Note, '&test[0]' is equivalent to 'test' cause the address of the first array element has the same value as the pointer to the char array and the pointer is equivalent to the array beside of the pointer has a size of 4.

  char   test[] = "Hello";
  char* test1  = test;        
  char* test2  = &test[0];  

test and test1 and test2 have the same value what is the address of the first character of the text string.

>>>> (int)(test+strlen(test))

Actually the last character of the array is '&test[sizeof(test)-1]' . strlen only gives the length of the text string what might be less (or even greater if the terminating zero character was overwritten).

  char test[20] = "Hello";

Here the last character of the array is byte 20 (base 1) what should have value '\0' at most compilers (repeating the last value filled by the initialization).

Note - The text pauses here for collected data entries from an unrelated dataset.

Lemma receive_step n i c d bs :
  net_ok (Some (cs_handle c)) None n → holds i c (nt_connections n) → isOpen c = true → unread d = unread (cs_decoder c) ++ bs → decoder_ok d →
  zlen (unread d) <= max_read_buffer_bytes limits →
  net_ok (Some (cs_handle c)) None
    (set_connections (write i (set_decoder d c) (nt_connections n)) (set_log (nt_log n ++ [Received (cs_generation c) bs]) n)).
Proof.
  intros Hok Hi Ho Hu Hd Hb. pose proof (cg_core _ _ _ _ _ (no_good _ _ _ Hok _ _ Hi)) as [C1 C2 C3 C4 C5].
  eapply (reading_step n _ i c (set_decoder d c)); [done|done| | |done].
  - apply (touched_put Hi c _ (set_log _ n)); [|done|done]. apply (touched_log c n); [exact (touched_refl _ _ _ _ _ Hok Hi)|done].
  - constructor; cbn; try done.
    + by apply decoder_connection_ok.
    + by apply received_stream.
Qed.

(** ** The loop *)

Context (Hsetup : net_setup_ok).

Lemma each_ok {A} (P : Net → Prop) (k : A → N ()) (xs : list A) :
  (∀ a, nhoare P (k a) (fun _ => P)) → nhoare P (each k xs) (fun _ => P).
Proof.
  intros Hk. induction xs as [|a xs IH]; [by apply nhoare_ret|]. eapply nhoare_bind; [apply Hk|]. intros []. exact IH.
Qed.

Lemma post_ok r ref f : nhoare (net_ok r None) (post ref f) (fun _ (n : Net) => net_ok r None n).
Proof using Hsetup.
  intros n Hok. unfold post. rewrite nget_bind. cbn [id]. destruct (sink_tryPost ref f (nt_sink n)) as [[answer sends] s].
  rewrite nmodify_bind, set_sink_quiet. apply (nhoare_bind (net_ok r None) _ _ (fun _ => net_ok r None) (fun _ => net_ok r None));
    [|by intros []; apply nhoare_ret|by apply net_ok_quiet].
  apply each_ok. intros [[to frame] critical]. eapply nhoare_bind; [by apply (net_sendLocal_ok Hsetup)|]. intros ?. by apply nhoare_ret.
Qed.
(** A readable open connection joins the read queue. *)
Lemma on_readable_ok n i c :
  net_ok None None n → holds i c (nt_connections n) →
  match (queued ← enqueueRead i; if queued : bool then mret () else forceClose (cs_handle c) CloseOverload) n with
  | NDone _ n' => net_ok None None n' | NFailed f => net_excused f = true
  end.
Proof using Hsetup.
  intros Hok Hi. pose proof (touched_refl _ _ _ _ _ Hok Hi) as Hr. pose proof (no_good _ _ _ Hok _ _ Hi) as [Hcore Hwork _].
  destruct (enqueueRead_run Hok Hi c n Hr Hcore) as (b & n2 & Hrun & Hfull & Ht & Hc2 & _). rewrite (bind_NDone _ _ _ _ _ Hrun). destruct b.
  - cbn. apply (net_ok_touched None None None None n n2 i c _ Hok Hi Ht); [done|done|]. constructor; [done| |by intros _ _ _; left].
    intros _. by apply (conn_work_same n _ i c); [apply Hwork|done|].
  - destruct (Hfull eq_refl) as [_ ->]. by apply (forceClose_ok Hsetup None None None None).
Qed.

Lemma on_connection_event_ok e : nhoare (net_ok None None) (on_connection_event e) (fun _ (n : Net) => net_ok None None n).
Proof using Hsetup.
  intros n Hok. unfold on_connection_event. rewrite nget_bind. destruct (reg_lookup_token _ _ ≫= pr_connection) as [h|]; [|by apply ncount_ok].
  unfold find_connection. rewrite nget_bind. destruct (conn_find h (nt_connections n)) as [i|] eqn:Hf; [|by apply ncount_ok].
  destruct (found_connection _ _ _ _ _ Hok Hf) as (c & Hi & Hh). pose proof (touched_refl _ _ _ _ _ Hok Hi) as Hr.
  rewrite (bind_NDone _ _ _ _ _ (touched_connection Hi c n Hr)). subst h. destruct (negb _); [by apply ncount_ok|].
  destruct (event_error e || event_hangup e); [by apply (forceClose_ok Hsetup None None None None)|].
  assert (Hgo : match (if event_writable e && cs_waiting_epollout c then on_writable i (cs_handle c) else mret true) n with
    | NDone _ n' => net_ok None None n' | NFailed f => net_excused f = true end).
  { destruct (event_writable e && cs_waiting_epollout c) eqn:E; [|done]. apply andb_prop in E as [_ E]. by apply on_writable_ok. }
  unfold mbind at 1, N_bind at 1. destruct ((if event_writable e && cs_waiting_epollout c then on_writable i (cs_handle c) else mret true) n) as [[] n1|]; [|done|done]. cbn [negb].
  rewrite nget_bind. destruct (conn_find (cs_handle c) (nt_connections n1)) as [i1|] eqn:Hf1; [|done].
  destruct (found_connection _ _ _ _ _ Hgo Hf1) as (c1 & Hi1 & Hh1). rewrite nget_bind. cbn [id].
  rewrite (bind_NDone _ _ _ _ _ (touched_connection Hi1 c1 n1 (touched_refl _ _ _ _ _ Hgo Hi1))). rewrite <-Hh1.
  destruct (_ && _ && _ && _); [by apply on_readable_ok|done].
Qed.

(** A note of a database connection is outside the connections' histories. *)
Lemma net_ok_db r w n token : net_ok r w n → net_ok r w (set_log (nt_log n ++ [DbPolled token]) n).
Proof.
  assert (Hh : ∀ g l, history g (l ++ [DbPolled token]) = history g l) by (intros; by apply history_other).
  assert (Hcl : ∀ l, closed_of (l ++ [DbPolled token]) = closed_of l) by (intros; unfold closed_of; rewrite omap_app; apply app_nil_r).
  intros [[B1 B2 B3 B4 B5 B6 B7 B8 B9 B10 B11 B12 B13 [L1 L2 L3 L4 L5]] Hp]. constructor; [|done]. constructor; try done.
  - intros i c Hc. destruct (B6 i c Hc) as [[C1 C2 C3 C4 C5] Hw Hf]. constructor; [constructor; try done| |done].
    + apply (stream_ok_same (nt_log n) _ c); try done. apply Hh.
    + intros Hx. destruct (Hw Hx). by constructor.
  - by destruct B11.
  - by destruct B12.
  - constructor; cbn [nt_log set_log].
    + intros e g [He|He%list_elem_of_singleton]%elem_of_app Hg; [by eapply L1|by subst e].
    + intros g. apply (past_ok_same (nt_log n)); [apply Hh|done].
    + intros g. rewrite Hcl. apply L3.
    + by rewrite Hcl.
    + intros l1 g reason l2 E. apply app_eq_app in E as [k [[E Ek]|[E Ek]]].
      * destruct k as [|x k]; [done|]. injection Ek as <- ->. rewrite Hh. by eapply L5.
      * destruct k as [|x k]; [done|]. injection Ek as _ Ek. by destruct k.
Qed.

Lemma on_poll_event_ok b started accepted e :
  nhoare (net_ok None None) (on_poll_event b started accepted e) (fun _ (n : Net) => net_ok None None n).
Proof using Hsetup.
  unfold on_poll_event. destruct (tok_kind (event_token e)) as [[]|]; try by apply nhoare_ret.
  - eapply nhoare_bind; [apply ncount_ok|]. intros []. by apply nhoare_ret.
  - eapply nhoare_bind; [apply on_connection_event_ok|]. intros []. by apply nhoare_ret.
  - intros n Hok. rewrite nlog_bind. by apply net_ok_db.
  - apply nhoare_read. intros n0 n [_ Hok]. destruct (_ && _); [by apply acceptPendingClients_ok|done].
Qed.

To go for sure you have to do

  char test[20] = { '\0' };
  strcpy(test, "Hello");

But:

  char test[20] = { ' ' };
  strncpy(test, "Hello", strlen("Hello"));

That wouldn't set a terminating zero character to test that was initialized with all spaces. Hence

    strlen(test) >= 20

is true. strlen would run beyond the array bounds until it reached (by incident) the first zero character.

>>>>  if (firstaddress == rightaddress)

That never happens beside you would create an empty string.

   char test[] = "";   // size is 1

>>>> to a function which accepts two integers

I fully agree with jhshukla. If needing addresses in a function you should define the arguments as char* or const char* and not as int.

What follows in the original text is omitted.